━━━ MATERIALS PROVIDED

(** ** Proofs about schemas *)
Definition norm_field (required : list string) (kv : string * Json) : string * Json :=
  match kv with (k, x) => (k,
    if member k COMBINATORS then match x with JArray l => JArray (map normalize_schema_recursive l) | _ => x end
    else if member k SUBSCHEMAS then normalize_schema_recursive x
    else if String.eqb k "properties" then
      match x with JObject ps => JObject (map (fun kp => match kp with (pk, p) => (pk, nullable_unless required pk (normalize_schema_recursive p)) end) ps) | _ => x end
    else x) end.
Definition strict_field (kv : string * Json) : bool :=
  match kv with (k, x) =>
    if member k COMBINATORS then match x with JArray l => forallb strict l | _ => true end
    else if member k SUBSCHEMAS then strict x
    else if String.eqb k "properties" then match x with JObject ps => forallb (fun kp => match kp with (_, p) => strict p end) ps | _ => true end
    else true end.
Lemma normalize_object fs : normalize_schema_recursive (JObject fs)
  = JObject (if is_object_schema fs then close_object (map (norm_field (current_required fs)) fs) else map (norm_field (current_required fs)) fs).
Proof. done. Qed.
Lemma strict_object fs : strict (JObject fs) = (negb (is_object_schema fs) || closed_object fs) && forallb strict_field fs.
Proof. done. Qed.
(** Induction that reaches the parts of the fields. *)
Definition inner (R : Json -> Prop) (v : Json) : Prop := match v with JArray l => Forall R l | JObject fs => Forall (fun kv => R kv.2) fs | _ => True end.
Lemma json_deep_ind (R : Json -> Prop) :
  (forall v, inner R v -> match v with JObject _ => True | _ => R v end) -> (forall fs, Forall (fun kv => R kv.2 /\ inner R kv.2) fs -> R (JObject fs)) -> forall v, R v.
Proof.
  intros Hb Ho v. cut (R v /\ inner R v); [by intros []|]. revert v. apply json_ind'; [exact (conj (Hb JNull I) I)|intros b; exact (conj (Hb (JBool b) I) I)|intros x; exact (conj (Hb (JNumber x) I) I)|intros x; exact (conj (Hb (JString x) I) I)|..].
  - intros l H. assert (inner R (JArray l)) as Hi by (eapply Forall_impl; [exact H|by intros ? []]). split; [exact (Hb (JArray l) Hi)|done].
  - intros fs H. split; [by apply Ho|]. eapply Forall_impl; [exact H|by intros ? []].
Qed.
Lemma forallb_put (f : string * Json -> bool) k v l : f (k, v) = true -> forallb f l = true -> forallb f (put k v l) = true.
Proof. intros Hk. induction l as [|[k' v'] l IH]; cbn; [by rewrite Hk|]. intros [H1 H2]%andb_prop. destruct (String.eqb k k'); cbn; [by rewrite Hk|]. by rewrite H1, IH. Qed.
Lemma contains_put k v l k' : contains_key k' (put k v l) = String.eqb k' k || contains_key k' l.
Proof.
  unfold contains_key. destruct (String.eqb_spec k' k) as [->|n]; [by rewrite assoc_get_put|]. by rewrite assoc_get_put_ne.
Qed.
Lemma put_field_same k v l : assoc_get k l = Some v -> put k v l = l.
Proof. induction l as [|[k' w] l IH]; cbn; [done|]. destruct (String.eqb_spec k k') as [->|n]; [by intros [= ->]|]. intros H. by rewrite IH. Qed.
Lemma lists_strings_spec l ks : lists_strings l ks = true <-> l = map JString ks.
Proof.
  revert ks. induction l as [|[| | |s| |] l IH]; intros [|k ks]; cbn; try (split; done). rewrite andb_true_iff, String.eqb_eq, IH. split; [by intros [-> ->]|by intros [= -> ->]].
Qed.
Lemma closed_close fs : is_object_schema fs = true -> closed_object (close_object fs) = true.
Proof.
  intros H. unfold closed_object, close_object.
  set (f1 := if negb (contains_key "type" fs) && contains_key "properties" fs then put "type" (JString "object") fs else fs).
  assert (Ht : contains_key "type" f1 = true).
  { subst f1. destruct (contains_key "type" fs) eqn:E; [done|]. unfold is_object_schema in H. unfold contains_key in E at 1. destruct (assoc_get "type" fs); [done|]. cbn in H. rewrite H. cbn. by rewrite contains_put. }
  set (f2 := put "additionalProperties" (JBool false) f1). set (f3 := if contains_key "properties" f2 then f2 else put "properties" (JObject []) f2).
  assert (H3 : contains_key "type" f3 = true /\ assoc_get "additionalProperties" f3 = Some (JBool false) /\ contains_key "properties" f3 = true).
  { subst f3. destruct (contains_key "properties" f2) eqn:E; (split_and!; [|try by rewrite ?assoc_get_put_ne; subst f2; rewrite ?assoc_get_put|try done; by rewrite contains_put]); subst f2; by rewrite !contains_put, Ht. }
  destruct H3 as (A & B & C). rewrite !contains_put, A, C, assoc_get_put, !assoc_get_put_ne, B by done. cbn. apply lists_strings_spec.
  unfold all_keys. by rewrite assoc_get_put_ne.
Qed.
Lemma strict_null : strict null_type = true.
Proof. done. Qed.
Lemma strict_retyped v fs : match v with JArray _ => True | _ => False end -> strict (JObject fs) = true -> strict (JObject (put "type" v fs)) = true.
Proof.
  intros Hv. rewrite !strict_object. intros [H1 H2]%andb_prop. rewrite forallb_put, andb_true_r by done. apply orb_true_iff. unfold is_object_schema in *. rewrite assoc_get_put, contains_put. cbn.
  destruct v; [done..| |done]. cbn. destruct (contains_key "properties" fs) eqn:Ep; [|by left]. right. rewrite orb_true_r in H1. cbn in H1.
  unfold closed_object, all_keys in *. rewrite !contains_put, !assoc_get_put_ne by done. cbn. rewrite Ep. apply andb_prop in H1 as [[[-> _]%andb_prop _]%andb_prop ->]. done.
Qed.
Lemma strict_make_nullable p : strict p = true -> strict (make_nullable p) = true.
Proof.
  destruct p as [| | | | |fs]; try done. intros H. cbn [make_nullable]. destruct (assoc_get "type" fs) as [[| | |t|arr|]|] eqn:E; try done.
  - destruct (String.eqb t "null"); [done|]. by apply strict_retyped.
  - destruct (existsb _ arr); [done|]. by apply strict_retyped.
  - rewrite strict_object. cbn -[strict]. by rewrite H.
Qed.
Lemma strict_norm_field required kv : strict (normalize_schema_recursive kv.2) = true -> inner (fun v => strict (normalize_schema_recursive v) = true) kv.2 -> strict_field (norm_field required kv) = true.
Proof.
  destruct kv as [k x]. cbn [snd]. intros H Hi. unfold norm_field, strict_field. destruct (member k COMBINATORS).
  { destruct x; try done. apply forallb_forall. intros y Hy. apply in_map_iff in Hy as (z & <- & Hz). cbn in Hi. rewrite Forall_forall in Hi. apply Hi. by apply list_elem_of_In. }
  destruct (member k SUBSCHEMAS); [done|]. destruct (String.eqb k "properties"); [|done]. destruct x as [| | | | |ps]; try done.
  apply forallb_forall. intros y Hy. apply in_map_iff in Hy as ([pk p] & <- & Hz). cbn in Hi. rewrite Forall_forall in Hi. specialize (Hi _ (proj2 (list_elem_of_In _ _) Hz)). cbn in Hi.
  unfold nullable_unless. destruct (member pk required); [done|]. by apply strict_make_nullable.
Qed.
Lemma assoc_norm required fs k : assoc_get k (map (norm_field required) fs) = (fun x => (norm_field required (k, x)).2) <$> assoc_get k fs.
Proof. induction fs as [|[k' x] fs IH]; [done|]. cbn [map norm_field assoc_get]. destruct (String.eqb_spec k k') as [->|n]; [done|exact IH]. Qed.
Lemma is_object_norm required fs : is_object_schema (map (norm_field required) fs) = is_object_schema fs.
Proof. unfold is_object_schema, contains_key. rewrite !assoc_norm. destruct (assoc_get "type" fs), (assoc_get "properties" fs); done. Qed.
Lemma forallb_close f fs : forallb f fs = true ->
  (forall v, f ("type", v)%string = true) -> (forall v, f ("additionalProperties", v)%string = true) -> (forall v, f ("required", v)%string = true) -> f ("properties"%string, JObject []) = true -> forallb f (close_object fs) = true.
Proof. intros H H1 H2 H3 H4. unfold close_object. repeat (case_match || apply forallb_put); done. Qed.
Lemma normalize_is_strict schema : strict (normalize_schema_recursive schema) = true.
Proof.
  revert schema. apply json_deep_ind; [by intros []|]. intros fs H. rewrite normalize_object.
  assert (Hf : forallb strict_field (map (norm_field (current_required fs)) fs) = true).
  { apply forallb_forall. intros y Hy. apply in_map_iff in Hy as (kv & <- & Hz). rewrite Forall_forall in H. destruct (H _ (proj2 (list_elem_of_In _ _) Hz)). by apply strict_norm_field. }
  destruct (is_object_schema fs) eqn:E; rewrite strict_object.
  - rewrite closed_close, orb_true_r by by rewrite is_object_norm. by apply forallb_close.
  - by rewrite is_object_norm, E, Hf.
Qed.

━━━━━━

• [ASSIGNMENT]: Could you return exactly the lines above from the line with "Hz). rewrite Forall_forall" to the line with "destruct (is_object_schema fs)", both included, and nothing else?

• [EXPECTED ANSWER]:
  { apply forallb_forall. intros y Hy. apply in_map_iff in Hy as (kv & <- & Hz). rewrite Forall_forall in H. destruct (H _ (proj2 (list_elem_of_In _ _) Hz)). by apply strict_norm_field. }
  destruct (is_object_schema fs) eqn:E; rewrite strict_object.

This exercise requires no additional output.